Re: Realising my SO also has an LO

Post by L-F »

AMA210 wrote: Thu Aug 05, 2021 12:10 am I didn't hold it as a secret with the ex SO, but it had the opposite effect, as he viewed it as my problem to overcome and didn't accept any responsibility for how he contributed to it, and stuck with that belief until the end. I think even now, there are remnants that still interfere with the friendship.
It was such a shame he didn't view it as a problem that he could have helped you with. I don't know if he is or isn't to blame, but what I do know is, a marriage is or should be, a partnership where you support each other. Had hubby not supported me it would have been the perfect ending. Something I wasn't afraid of.
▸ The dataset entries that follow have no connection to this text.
(* ===== verification/NativeQueue.v ===== *)
(** * The queue of a native socket

    Threads push packets to the queue of a native socket and completions take them off; each access
    to the queue is a critical section of its own, and the decision to send is made between them.
    The steps below are those critical sections; [going] counts the threads between deciding to
    send and doing so. *)

From S2P Require Import Prelude MemCopy Packet ReceiveQueue Types Asio.

Record NativeQueue := mkNativeQueue {
  native : SocketNative;
  going : nat;              (* threads about to call doSend *)
  in_flight : list Send;    (* sends the system has not completed *)
  pushed : list Send;       (* all packets given to sendViaQueue, in order *)
  handed : list Send;       (* all packets given to the system, in order *)
}.

Inductive queue_step : NativeQueue → NativeQueue → Prop :=
  (** [sendViaQueue]: [push_back] and the test of its result *)
  | step_push s k l ps hs t s' size :
      push_back t s = (s', size) →
      queue_step (mkNativeQueue s k l ps hs)
        (mkNativeQueue s' (if (size =? 1)%nat then S k else k) l (ps ++ [t]) hs)
  (** [doSend]: [front] and [SocketNative::send] *)
  | step_send s k l ps hs t :
      front s = Some t →
      queue_step (mkNativeQueue s (S k) l ps hs)
        (if is_open (handle s) then mkNativeQueue s k (l ++ [t]) ps (hs ++ [t]) else mkNativeQueue s k l ps hs)
  (** the completion of a send: [pop_front] and the test of its result *)
  | step_complete s k l1 t l2 ps hs s' size :
      pop_front s = Some (s', size) →
      queue_step (mkNativeQueue s k (l1 ++ t :: l2) ps hs)
        (mkNativeQueue s' (if (0 <? size)%nat then S k else k) (l1 ++ l2) ps hs)
  (** the handle is closed or opened under its lock *)
  | step_handle s k l ps hs h :
      queue_step (mkNativeQueue s k l ps hs) (mkNativeQueue (set_handle h s) k l ps hs).

(** A new socket. *)
Definition queue_start (h : Handle) : NativeQueue := mkNativeQueue (set_handle h SocketNative_init) 0 [] [] [].

(** At most one thread or operation is at work on the queue; what it works on is its front. *)
Record queue_inv (q : NativeQueue) : Prop := {
  qi_pushed : ∃ done, pushed q = done ++ queue (native q) ∧ handed q = done ++ in_flight q;
  qi_one : (going q + length (in_flight q) ≤ 1)%nat;
  qi_front : going q ≠ 0%nat ∨ in_flight q ≠ [] → queue (native q) ≠ [];
  qi_flight : ∀ t, t ∈ in_flight q → front (native q) = Some t;
}.

Lemma queue_start_inv h : queue_inv (queue_start h).
Proof. split; simpl; [by exists []|lia|naive_solver|]. intros t H. by apply elem_of_nil in H. Qed.

Lemma queue_step_inv q q' : queue_inv q → queue_step q q' → queue_inv q'.
Proof.
  intros [(d&Hp&Hh) H1 Hf Hl] Hs. destruct Hs as [s k l ps hs t s' size E|s k l ps hs t E|s k l1 t l2 ps hs s' size E|s k l ps hs h]; simpl in *.
  - injection E as <- <-. destruct (queue s) as [|x r] eqn:Eq; simpl.
    + assert (k = 0%nat ∧ l = []) as [-> ->].
      { destruct k, l; try done; exfalso; apply Hf; try done; by ((left; lia) || right). }
      split; simpl; rewrite ?Eq; [|lia|done|set_solver]. exists d. by rewrite Hp, Hh, app_nil_r.
    + split; simpl; rewrite ?Eq; [|done|done|].
      * exists d. by rewrite Hp, <-app_assoc.
      * intros u Hu. specialize (Hl u Hu). unfold front in *. rewrite Eq in Hl. done.
  - assert (l = []) as -> by (destruct l; [done|simpl in H1; lia]). assert (k = 0%nat) as -> by (simpl in H1; lia).
    destruct (is_open (handle s)); split; simpl; try done.
    + exists d. split; [done|]. by rewrite Hh, app_nil_r.
    + intros _. apply Hf. by left.
    + by intros u ->%list_elem_of_singleton.
    + by exists d.
    + lia.
    + naive_solver.
  - assert (l1 = [] ∧ l2 = [] ∧ k = 0%nat) as (->&->&->).
    { rewrite length_app in H1. simpl in H1. destruct l1, l2; simpl in *; split_and!; try done; lia. }
    unfold pop_front in E. assert (front s = Some t) as Ht by (apply Hl; by left). unfold front in Ht.
    destruct (queue s) as [|x r] eqn:Eq; [done|]. injection E as <- <-. injection Ht as ->. simpl.
    split; simpl; [|destruct r; simpl; lia| |set_solver].
    + exists (d ++ [t]). rewrite <-app_assoc. by rewrite app_nil_r.
    + intros [Hg|Hg]; [|done]. by destruct r.
  - split; simpl; [by exists d|done|done|done].
Qed.

Lemma queue_reachable_inv h q : rtc queue_step (queue_start h) q → queue_inv q.
Proof.
  intros Hr. pose proof (queue_start_inv h) as Hi. revert Hi. induction Hr as [|q1 q2 q3 Hs _ IH]; [done|].
  intros Hi. by apply IH, (queue_step_inv q1).
Qed.

(** A queue whose handle is open, in states in which it always was. *)
Inductive open_step : NativeQueue → NativeQueue → Prop :=
  | open_step_intro q q' : queue_step q q' → is_open (handle (native q')) = true → open_step q q'.

(** Somebody is at work as long as there is work. *)
Definition awake (q : NativeQueue) : Prop := queue (native q) ≠ [] → going q ≠ 0%nat ∨ in_flight q ≠ [].

Lemma open_step_awake q q' : queue_inv q → is_open (handle (native q)) = true → awake q → open_step q q' → awake q'.
Proof.
  intros [_ H1 Hf Hl] Ho Ha Hos. inversion Hos as [? ? Hs Ho']. subst. destruct Hs as [s k l ps hs t s' size E|s k l ps hs t E|s k l1 t l2 ps hs s' size E|s k l ps hs h];
    unfold awake in *; simpl in *.
  - injection E as <- <-. simpl. intros _. destruct (queue s) as [|x r] eqn:Eq; simpl; [by left|]. by apply Ha.
  - rewrite Ho. simpl. intros _. right. by destruct l.
  - unfold pop_front in E. destruct (queue s) as [|x r] eqn:Eq; [done|]. injection E as <- <-. simpl. intros Hr. left. by destruct r.
  - done.
Qed.

Lemma open_reachable q0 q :
  (queue_inv q0 ∧ is_open (handle (native q0)) = true ∧ awake q0) → rtc open_step q0 q →
  queue_inv q ∧ is_open (handle (native q)) = true ∧ awake q.
Proof.
  intros Hi Hr. induction Hr as [|q1 q2 q3 Hs _ IH]; [done|]. apply IH. destruct Hi as (Hi&Ho&Ha).
  pose proof (open_step_awake q1 q2 Hi Ho Ha Hs). destruct Hs as [q1 q2 Hs Ho2]. by split_and!; [apply (queue_step_inv q1)|..].
Qed.

(** A queue that stands still: packets wait and nobody is at work. *)
Definition stuck (q : NativeQueue) : Prop := queue (native q) ≠ [] ∧ going q = 0%nat ∧ in_flight q = [].

Lemma stuck_step q q' : stuck q → queue_step q q' → stuck q' ∧ handed q' = handed q.
Proof.
  intros (Hq&Hg&Hl) Hs. destruct Hs as [s k l ps hs t s' size E|s k l ps hs t E|s k l1 t l2 ps hs s' size E|s k l ps hs h]; simpl in *; try done.
  - injection E as <- <-. unfold stuck. simpl. destruct (queue s) as [|x r] eqn:Eq; [done|]. by rewrite Hg.
  - by destruct l1.
Qed.

Lemma stuck_steps q q' : stuck q → rtc queue_step q q' → handed q' = handed q.
Proof.
  intros Hq Hr. induction Hr as [|q1 q2 q3 Hs _ IH]; [done|]. destruct (stuck_step q1 q2 Hq Hs) as [Hq2 <-]. by apply IH.
Qed.

(** ** Claims *)

(** C25: the queue of a native socket is a queue. Whatever threads push and whenever sends complete
    and the handle is closed and opened, the packets given to the system are those pushed, in
    order, each once; at most one send is under way, of the front of the queue, which is there when
    [doSend] looks for it. While the handle stays open no packet is left behind: when nobody is at
    work everything pushed has been handed over. *)
Theorem native_queue_fifo (h : Handle) (q : NativeQueue) :
  (rtc queue_step (queue_start h) q →
    handed q `prefix_of` pushed q ∧ (length (in_flight q) ≤ 1)%nat ∧
    (∀ t, t ∈ in_flight q → front (native q) = Some t) ∧
    (going q ≠ 0%nat → is_Some (front (native q))) ∧ (in_flight q ≠ [] → is_Some (pop_front (native q)))) ∧
  (is_open h = true → rtc open_step (queue_start h) q →
    going q = 0%nat → in_flight q = [] → handed q = pushed q).
Proof.
  split.
  - intros [(d&Hp&Hh) H1 Hf Hl]%queue_reachable_inv. split_and!; [|lia|done| |].
    + rewrite Hp, Hh. apply prefix_app. destruct (in_flight q) as [|t l]; [apply prefix_nil|].
      simpl in H1. destruct l; [|simpl in H1; lia]. assert (front (native q) = Some t) as Ht by (apply Hl; by left).
      unfold front in Ht. destruct (queue (native q)) as [|x r]; [done|]. injection Ht as ->. by exists r.
    + intros Hg. unfold front. destruct (queue (native q)); [|by eexists]. by destruct Hf; [left|].
    + intros Hg. unfold pop_front. destruct (queue (native q)); [|by eexists]. by destruct Hf; [right|].
  - intros Ho Hr. assert (queue_inv q ∧ is_open (handle (native q)) = true ∧ awake q) as ([(d&Hp&Hh) _ _ _]&_&Ha).
    { apply (open_reachable (queue_start h)); [|done]. split_and!; [apply queue_start_inv|done|]. intros Hn. by destruct Hn. }
    intros Hg Hl. rewrite Hp, Hh, Hl, app_nil_r. unfold awake in Ha. destruct (queue (native q)); [by rewrite app_nil_r|].
    exfalso. destruct Ha as [Hx|Hx]; done.
Qed.

(** A packet sent while the handle is closed blocks the queue for good. [SocketNative::send]
    returns without a completion, so the packet stays in front; later packets find a queue that is
    not empty and nobody sends them, also after the handle was opened again by [relocate]. *)
Lemma closed_send_blocks_queue (q q1 q2 q3 : NativeQueue) (t : Send) :
  queue (native q) = [] → going q = 0%nat → in_flight q = [] → handle (native q) = Closed →
  q1 = mkNativeQueue (push_back t (native q)).1 1 [] (pushed q ++ [t]) (handed q) →
  queue_step q1 q2 → going q2 = 0%nat → rtc queue_step q2 q3 →
  queue_step q q1 ∧ handed q3 = handed q.
Proof.
  intros Hq Hg Hl Hc -> Hs Hg2 Hr. destruct q as [s k l ps hs]. simpl in *. subst k l. split.
  - pose proof (step_push s 0 [] ps hs t _ _ eq_refl) as Hp. by rewrite Hq in *.
  - assert (stuck q2 ∧ handed q2 = hs) as [Hst <-]; [|by apply stuck_steps].
    inversion Hs as [? ? ? ? ? ? ? ? E|? ? ? ? ? ? E|? ? ? ? ? ? ? ? ? E Ha Hb|]; subst; simpl in *.
    + destruct (_ =? 1)%nat; done.
    + rewrite Hc. simpl. split; [|done]. split; simpl; [by rewrite Hq|done].
    + by destruct l1.
    + done.
Qed.

(** ** Two packets through an open socket, and a packet for a closed one *)

Definition example_send (port : Z) : Send := mkSend (toAddr (V4 [Byte.x7f; Byte.x00; Byte.x00; Byte.x01] port)) new_Packet.
Definition example_bound : Handle := Bound (V4 (replicate 4 Byte.x00) 7000).
Definition example_native (h : Handle) (q : list Send) : SocketNative := set_queue q (set_handle h SocketNative_init).

Lemma example_open_run :
  rtc open_step (queue_start example_bound)
    (mkNativeQueue (example_native example_bound []) 0 [] [example_send 1; example_send 2] [example_send 1; example_send 2]).
Proof.
  eapply rtc_l; [apply open_step_intro; [apply (step_push _ _ _ _ _ (example_send 1)); reflexivity|reflexivity]|].
  eapply rtc_l; [apply open_step_intro; [apply (step_send _ 0); reflexivity|reflexivity]|].
  eapply rtc_l; [apply open_step_intro; [apply (step_push _ _ _ _ _ (example_send 2)); reflexivity|reflexivity]|].
  eapply rtc_l; [apply open_step_intro; [apply (step_complete _ _ []); reflexivity|reflexivity]|].
  eapply rtc_l; [apply open_step_intro; [apply (step_send _ 0); reflexivity|reflexivity]|].
  eapply rtc_l; [apply open_step_intro; [apply (step_complete _ _ []); reflexivity|reflexivity]|].
  reflexivity.
Qed.

Lemma native_queue_fifo_witness :
  let q := mkNativeQueue (example_native example_bound []) 0 [] [example_send 1; example_send 2] [example_send 1; example_send 2] in
  handed q = pushed q.
Proof. exact (proj2 (native_queue_fifo example_bound _) eq_refl example_open_run eq_refl eq_refl). Defined.

(** The packet is pushed while the handle is closed, the handle is opened, another is pushed. *)
Lemma closed_send_blocks_queue_witness :
  queue_step (queue_start Closed) (mkNativeQueue (example_native Closed [example_send 1]) 1 [] [example_send 1] []) ∧
  handed (mkNativeQueue (example_native example_bound [example_send 1; example_send 2]) 0 [] [example_send 1; example_send 2] []) = [].
Proof.
  apply (closed_send_blocks_queue (queue_start Closed) _
    (mkNativeQueue (example_native Closed [example_send 1]) 0 [] [example_send 1] []) _ (example_send 1)).
  1-5: reflexivity.
  - apply (step_send (example_native Closed [example_send 1]) 0 [] [example_send 1] [] (example_send 1)). reflexivity.
  - reflexivity.
  - eapply rtc_l; [apply (step_handle _ _ _ _ _ example_bound)|].
    eapply rtc_l; [apply (step_push _ _ _ _ _ (example_send 2)); reflexivity|]. reflexivity.
Defined.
Well AMA, you have us!!!! :ymhug:
And here's to providing space for someone healthy to walk in and sweep you off your feet! When you feel ready for it.
"And in the end, we were all just humans…Drunk on the idea that love, only love, could heal our brokenness." ~ F. Scott Fitzgerald
IvB
Posts: 280
Joined: Thu Nov 12, 2020 8:30 pm
Czech Republic

Re: Realising my SO also has an LO

Post by IvB »

Spadge, as for her being rational, could it be that she is just faking it? I did my best to appear normal in my worst months, I would call it my best performance because nobody noticed anything even though it almost killed me. But I can't speak for your SO. Agree with L-F, did you have a deep discussion about this all with her?
Spadge100
Posts: 291
Joined: Sat Oct 24, 2020 10:02 pm
Gender:
Great Britain

Re: Realising my SO also has an LO

Post by Spadge100 »

Hi IvB

I guess nothing is really certain. I know she will think of him. You can’t control thoughts and they obviously shared a lot. I can at least understand that now and empathasise.

I know she will be facing her own inner turmoil now as the cold hard truth hits and the realisation of the damage done hits her. Her natural response to everything is to bury her head in the sand and ignore it’s happening, that’s her coping mechanism.

Whereas I know now we need to get some professional assistance in how we navigate this so we either emerge stronger or separate amicably and with as little hurt as possible.

This has at least lifted my limerence pretty much overnight. I carried resent which was misplaced and not right. My LOs husband also had an affair and I guess they were in the same boat. Mid life, long marriage, the allure of days gone past when life was a whole lot simpler. I don’t know what order there’s happened but probably in parallel like my situation.

I want to avoid judgment, and use all of the information I have learned over the last year to look at this rationally and not let my emotions guide the next steps.

I really appreciate the advice given on this site and thanks as always IvB for the response.